Şeâir kelimesi naslarda hac ibadetinin rükün ve unsurlarıyla sınırlandırılırken tarihsel süreçte muhtevası genişletilerek Allah’a itaat için alem olan her şey, şeklinde yorumlanmıştır. Bu bağlamda şeâir, ibadete saygı ve ta’zime konu olan dini davranış ve sembollerin bütününü ihtiva eder. İlahi şeriatlar, Allah’ın sembollerine saygı esasına dayanır. Kur’an-ı Kerim’de, açıkça mü’minler, Allah'ın şe'âirine hürmetsizlik etmekten ve hürmetsizlik etmeyi hoş görmekten men edilmişlerdir:“Ey iman edenler! Allah’ın koyduğu nişanelerine sakın saygısızlık etmeyin!.” (Maide 2).
Bu sebeple her Müslüman, Allah'ın kullarına farz ve vacib kıldığı dini davranışlardan ve bu dini davranışların temsili olarak nitelendirilen sembolleri ihlal etmekten uzak durmalıdır. Çünkü “Allah'ın şe'âiri”, bütün mükellefiyetleri içine alan umumî bir tabir olup, muayyen bir şeye tahsis edilmemiş, aksine, İslam’ın görünür kılınmasını sağlayan, özellikle Allah’ın iradesini yansıtan bütün dini merasim ve dini sorumluluklara şamil kılınmıştır. Bundan dolayı mü’minler, ibadet ve tatlara işaret eden alâmetlere hürmetsizlik etmedikleri gibi, eden kimselere karşı da iyiliği emretme ve kötülükten sakındırma yolunda üzerlerine düşen sorumlulukları yerine getirmelidirler. Kur’an-ı Kerim’de Allah’ın şeâirine saygısızlık yapanlara karşı, “Allah’ın azabının çetin olduğu” hatırlatılır. (Maide 2).
Şeâir-i İslamiyeye saygı gösterme duygusu, mü'minde takvâ olup olmadığının göstergelerinden biridir. Çünkü kalpleri takvalı olan kimseler ancak şeâire saygı gösterebilirler. Bu husus Kur’an’da şöyle beyan edilir: “Her kim, Allah’ın nişanelerine saygı gösterirse, şüphesiz bu, kalplerin takvasındandır.” (Hac 32). Şeâir-i İslamiyyenin kalble ilişkilendirilmesi, iman-amel bütünlüğüne sahip olan bir Müslümanlık anlayışının da belirtisidir.

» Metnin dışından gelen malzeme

(* ===== verification/CsvExport.v ===== *)
(** * api/v1/admin_export.py: attendance as CSV files

    The file of one employment and month, and the archive of a month, with
    utils/slugify.py for their names.  A ZIP archive is the list of its entries
    in order: the compression is the library's.  A float of hours is printed by
    the shortest text that reads as it, which for tenths is one decimal.

    A name is made of runs: white space and every character outside the
    allowed set become one underscore.  [strip_diacritics] is a parameter, the
    Unicode decomposition of [unicodedata]; on the UTF-8 bytes it leaves, a
    byte outside ASCII is a forbidden character like any other, which gives the
    same name because runs of underscores are collapsed.

    [csv.writer(buf, delimiter=",", quoting=csv.QUOTE_MINIMAL)] comes with a
    reader of the format (RFC 4180) as its specification.  A file is read back
    exactly as it was written: no cell can break out of its column. *)

From stdpp Require Import pretty.
From S2P Require Import Prelude Calendar TimeParse Format PragueTime IsoText Models TimeIntervals.
From S2P Require Import TimeMetrics EmploymentAccess DayStatus AttendanceEvents MonthSummary AttendanceApi.
From S2P Require Import ShiftPlanApi MonthViews.
#[local] Open Scope Z_scope.

(** ** File names (utils/slugify.py) *)

Definition underscore : ascii := "_"%char.
Definition dash : ascii := "-"%char.

(** [re.sub("[p]+", c, value)]; [inside] when the run has been replaced. *)
Fixpoint sub_runs (p : ascii → bool) (c : ascii) (inside : bool) (l : list ascii) : list ascii :=
  match l with
  | [] => []
  | x :: l' =>
      if p x then if inside then sub_runs p c true l' else c :: sub_runs p c true l'
      else x :: sub_runs p c false l'
  end.

(** [[a-z0-9_-]]. *)
Definition allowed_char (c : ascii) : bool :=
  ((97 <=? code c) && (code c <=? 122)) || is_digit c || Ascii.eqb c underscore || Ascii.eqb c dash.

Definition separator (c : ascii) : bool := Ascii.eqb c underscore || Ascii.eqb c dash.

(** [value.rstrip("_-")] and [value.strip("_-")]. *)
Fixpoint drop_separators (l : list ascii) : list ascii :=
  match l with c :: l' => if separator c then drop_separators l' else l | [] => [] end.
Definition rstrip_separators (l : list ascii) : list ascii := rev (drop_separators (rev l)).
Definition strip_separators (l : list ascii) : list ascii :=
  rstrip_separators (drop_separators l).

(** [if not value: value = "instance"]. *)
Definition or_instance (l : list ascii) : list ascii :=
  match l with [] => list_ascii_of_string "instance" | _ => l end.

Definition MAX_LEN : nat := 80.

Section Slugify.
Context (strip_diacritics : list ascii → list ascii).

Definition slug_chars (value : list ascii) : list ascii :=
  let value := lower_char <$> strip_diacritics (strip_chars value) in
  let value := sub_runs is_space underscore false value in
  let value := sub_runs (λ c, negb (allowed_char c)) underscore false value in
  let value := sub_runs (Ascii.eqb underscore) underscore false value in
  let value := sub_runs (Ascii.eqb dash) dash false value in
  let value := or_instance (strip_separators value) in
  if Nat.ltb MAX_LEN (length value)
  then or_instance (rstrip_separators (take MAX_LEN value)) else value.

(** [slugify_filename(value)] with its default length. *)
Definition slugify_filename (value : option string) : string :=
  string_of_list_ascii (slug_chars (list_ascii_of_string (default EmptyString value))).
Definition filename_safe (value : option string) : string := slugify_filename value.
End Slugify.

(** ** CSV text *)

Definition comma : ascii := ","%char.
Definition quote : ascii := ascii_of_N 34.
Definition carriage_return : ascii := ascii_of_N 13.
Definition line_end : list ascii := [carriage_return; newline].

Definition special (c : ascii) : bool :=
  Ascii.eqb c comma || Ascii.eqb c quote || Ascii.eqb c carriage_return || Ascii.eqb c newline.

(** *** Writing *)

Fixpoint double_quotes (l : list ascii) : list ascii :=
  match l with
  | [] => []
  | c :: l' => if Ascii.eqb c quote then quote :: quote :: double_quotes l' else c :: double_quotes l'
  end.

(** A field is quoted when it holds a character of the format. *)
Definition csv_field (f : list ascii) : list ascii :=
  if existsb special f then quote :: double_quotes f ++ [quote] else f.

(** [w.writerow(row)], for a row of at least two fields. *)
Fixpoint csv_fields (row : list (list ascii)) : list ascii :=
  match row with
  | [] => []
  | [f] => csv_field f
  | f :: rest => csv_field f ++ comma :: csv_fields rest
  end.
Definition csv_row (row : list (list ascii)) : list ascii := csv_fields row ++ line_end.

Definition csv_file (rows : list (list (list ascii))) : list ascii := mjoin (csv_row <$> rows).

(** *** Reading *)

Inductive csv_mode := FieldStart | Plain | Quoted | QuoteSeen.

(** The characters left, the field and the fields of the row read so far, in
    reverse; [None] for a text that is not of the format. *)
Fixpoint csv_read (mode : csv_mode) (field : list ascii) (row : list (list ascii))
    (l : list ascii) : option (list (list (list ascii))) :=
  match l with
  | [] =>
      match mode, row with
      | FieldStart, [] => Some []
      | _, _ => None
      end
  | c :: l' =>
      match mode with
      | Quoted =>
          if Ascii.eqb c quote then csv_read QuoteSeen field row l'
          else csv_read Quoted (c :: field) row l'
      | _ =>
          if Ascii.eqb c comma then csv_read FieldStart [] (rev field :: row) l'
          else if Ascii.eqb c carriage_return then
            match l' with
            | n :: l'' =>
                if Ascii.eqb n newline
                then rows ← csv_read FieldStart [] [] l''; Some (rev (rev field :: row) :: rows)
                else None
            | [] => None
            end
          else if Ascii.eqb c quote then
            match mode with
            | FieldStart => csv_read Quoted [] row l'
            | QuoteSeen => csv_read Quoted (quote :: field) row l'
            | _ => None
            end
          else match mode with
               | QuoteSeen => None
               | _ => csv_read Plain (c :: field) row l'
               end
      end
  end.

Definition read_csv (l : list ascii) : option (list (list (list ascii))) := csv_read FieldStart [] [] l.

(** ** The month, the file and its cells *)

(** [_month_range]: the year and the month of ["YYYY-MM"]; [date(...)] is
    outside of the [try]. *)
Fixpoint split_dash (l cur : list ascii) : option (list ascii * list ascii) :=
  match l with
  | [] => None
  | c :: l' => if Ascii.eqb c dash then Some (rev cur, l') else split_dash l' (c :: cur)
  end.

Definition export_month (month_yyyy_mm : string) : result (Z * Z) :=
  let? (y_str, m_str) := or_raise (split_dash (list_ascii_of_string month_yyyy_mm) []) bad_request in
  let? y := or_raise (py_int y_str) bad_request in
  let? m := or_raise (py_int m_str) bad_request in
  guard (negb ((1 <=? m) && (m <=? 12))) bad_request ?;;
  guard (negb ((1 <=? y) && (y <=? 9999))) (Crash "ValueError") ?;;
  guard ((m =? 12) && (y =? 9999)) (Crash "ValueError") ?;;
  Ok (y, m).

(** [employment.user.name if employment.user else ...]. *)
Definition export_user_name (db : DB) (e : Employment) : string :=
  match user_of db e with
  | Some u => pu_name u
  | None => ("Uzivatel " +:+ pretty (em_user_id e))%string
  end.

Definition employment_display_name (db : DB) (e : Employment) : string :=
  (export_user_name db e +:+ " - " +:+ employment_type_value (em_employment_type e) +:+ " - " +:+
   em_title e)%string.

(** ** The cells of a file *)

Definition metric_labels : list (string * string) :=
  [("total", "odpracovano_h"); ("afternoon", "odpoledni_h"); ("night", "nocni_h");
   ("weekend", "vikend_h"); ("public_holiday", "svatek_h")]%string.
Definition status_metric_labels : list (status_metric_key * string) :=
  [(SK_holiday, "dovolena_h"); (SK_sickness, "nemoc_h"); (SK_paragraph, "paragraf_h")]%string.

Definition metric_label (key : string) : result string :=
  or_raise (snd <$> head (where_ (λ p, String.eqb p.1 key) metric_labels)) (Crash "KeyError").

Definition metric_name (key : metric_key) : string :=
  match key with
  | K_total => "total" | K_afternoon => "afternoon" | K_night => "night"
  | K_weekend => "weekend" | K_public_holiday => "public_holiday"
  end%string.

(** [day.worked.get(key) if day.worked else None]. *)
Definition worked_metric (day : AttendanceDayOut) (key : string) : option MetricOut :=
  items ← ad_worked day; p ← last (where_ (λ p, String.eqb (metric_name p.1) key) items); p.2.

(** [day.status_metrics.get(key)]. *)
Definition status_metric (day : AttendanceDayOut) (key : status_metric_key) : option MetricOut :=
  p ← last (where_ (λ p : status_metric_key * option MetricOut,
    match p.1, key with
    | SK_holiday, SK_holiday | SK_sickness, SK_sickness | SK_paragraph, SK_paragraph => true
    | _, _ => false
    end) (ad_status_metrics day)); p.2.

Definition hours_text (metric : option MetricOut) : string :=
  match metric with
  | Some v => (pretty (mo_tenths v / 10) +:+ "." +:+ pretty (mo_tenths v mod 10))%string
  | None => EmptyString
  end.

Definition has_tenths (metric : option MetricOut) : bool :=
  match metric with Some v => negb (mo_tenths v =? 0) | None => false end.

(** Cells of a row after [n] values, the rest empty. *)
Definition pad (n : nat) (l : list string) : list string := l ++ replicate (n - length l) EmptyString.

Definition numbered (prefix : string) (n : nat) : list string :=
  (λ index, (prefix +:+ pretty index)%string) <$> zrange 1 n.

Definition event_column_count (days : list AttendanceDayOut) : nat :=
  Nat.max 4 (max_list (length ∘ ad_events <$> days)).
Definition plan_column_count (days : list AttendanceDayOut) : nat :=
  Nat.max 2 (max_list ((λ day, length (option_list (ad_planned_arrival_time day) ++
                                       option_list (ad_planned_departure_time day))) <$> days)).

Definition export_header (out : AttendanceMonthOut) : result (list string) :=
  let? labels := map_result metric_label (am_display_metrics out) in
  Ok (["zamestnanec"; "uvazek"; "typ_uvazku"; "datum"; "stav_dne"]%string ++
    (snd <$> status_metric_labels) ++
    numbered "PRŮCHOD " (event_column_count (am_days out)) ++
    numbered "PLÁN – PRŮCHOD " (plan_column_count (am_days out)) ++ labels).

(** The days without anything to show are left out. *)
Definition day_is_empty (out : AttendanceMonthOut) (day : AttendanceDayOut) : bool :=
  negb (match ad_events day with [] => false | _ => true end) &&
  negb (truthy (ad_effective_status day)) &&
  negb (truthy (ad_planned_arrival_time day)) && negb (truthy (ad_planned_departure_time day)) &&
  negb (existsb (λ key, has_tenths (worked_metric day key)) (am_display_metrics out)) &&
  negb (existsb (λ p, has_tenths p.2) (ad_status_metrics day)).

Section CsvExport.
Context `{zone : PragueZone} (strip_diacritics : list ascii → list ascii).

(** [datetime.fromisoformat(...).astimezone(PRAGUE_TIMEZONE).strftime("%H:%M")]. *)
Definition clock_text (t : aware) : string :=
  format_hhmm (minute_of_wall (wall t) / 60) (minute_of_wall (wall t) mod 60).
Definition event_cell (x : AttendanceEventOut) : result string :=
  let? t := or_raise (read_isoformat (ao_occurred_at x)) (Crash "ValueError") in
  Ok (clock_text (prague_now (Zoned t))).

Bugün yaşadığımız dünyada maalesef kimi Batı ülkelerinde başta Kur’an olmak üzere, cami, minare, ezan, başörtüsü gibi İslam’ın belli başlı şeâirine karşı olumsuz ve menfur tavır takınmalar, en büyük saygısızlığı göstermektedir.
Ne yazık ki günümüzün çağdaş Batı uygarlığı, hoşgörüye karşılık fanatizme, genişliğe karşılık darlığa, diğer din ve farklı ırklara nefrete kayıyor. Geçmişte, ‘öteki’ni tanıma, saygı gösterme özgürlüğü ve tolerans gösterme tahammülünü, bugün kaybetmeye başladı. Bunun en açık örneği, Danimarka gibi bazı Batı toplumlarında İslam’ın şiârı olan Hz. Peygamber’e karşı çirkin karikatürlerle tezyif etme girişimleri, ABD askerlerinin Afganistan’da Kur’an’a hakaret etmeleridir. Dün, Batı toplumlarında “öteki”ne tolerans temeline dayalı bakış açısı, bugün yerini tehdit algılamasına bırakmıştır. Karikatür krizini protesto eden dünya Müslümanlarının verdiği tepkiler, aynı çevreler tarafından müsamaha içinde karşılanması gerekirken, fikir özgürlüğüne darbe olarak yorumlanabilmiştir. Günümüzde batı tarafından Müslüman toplumlara karşı, çifte değil, çok yüzlü bir standart izlenmektedir. Çünkü batı ile Müslüman halklar arasında doku uyuşmazlığı vardır. Bu gayet doğaldır. Bu doğallık hiçbir zaman, “öteki”ne yaşama hakkını ortadan kaldırma, dinlerinin şiarlarına saygısızlık gösterme gibi bir yola girmemeli ve inançlara saygılı bir tutum takınmaya engel olmamalıdır.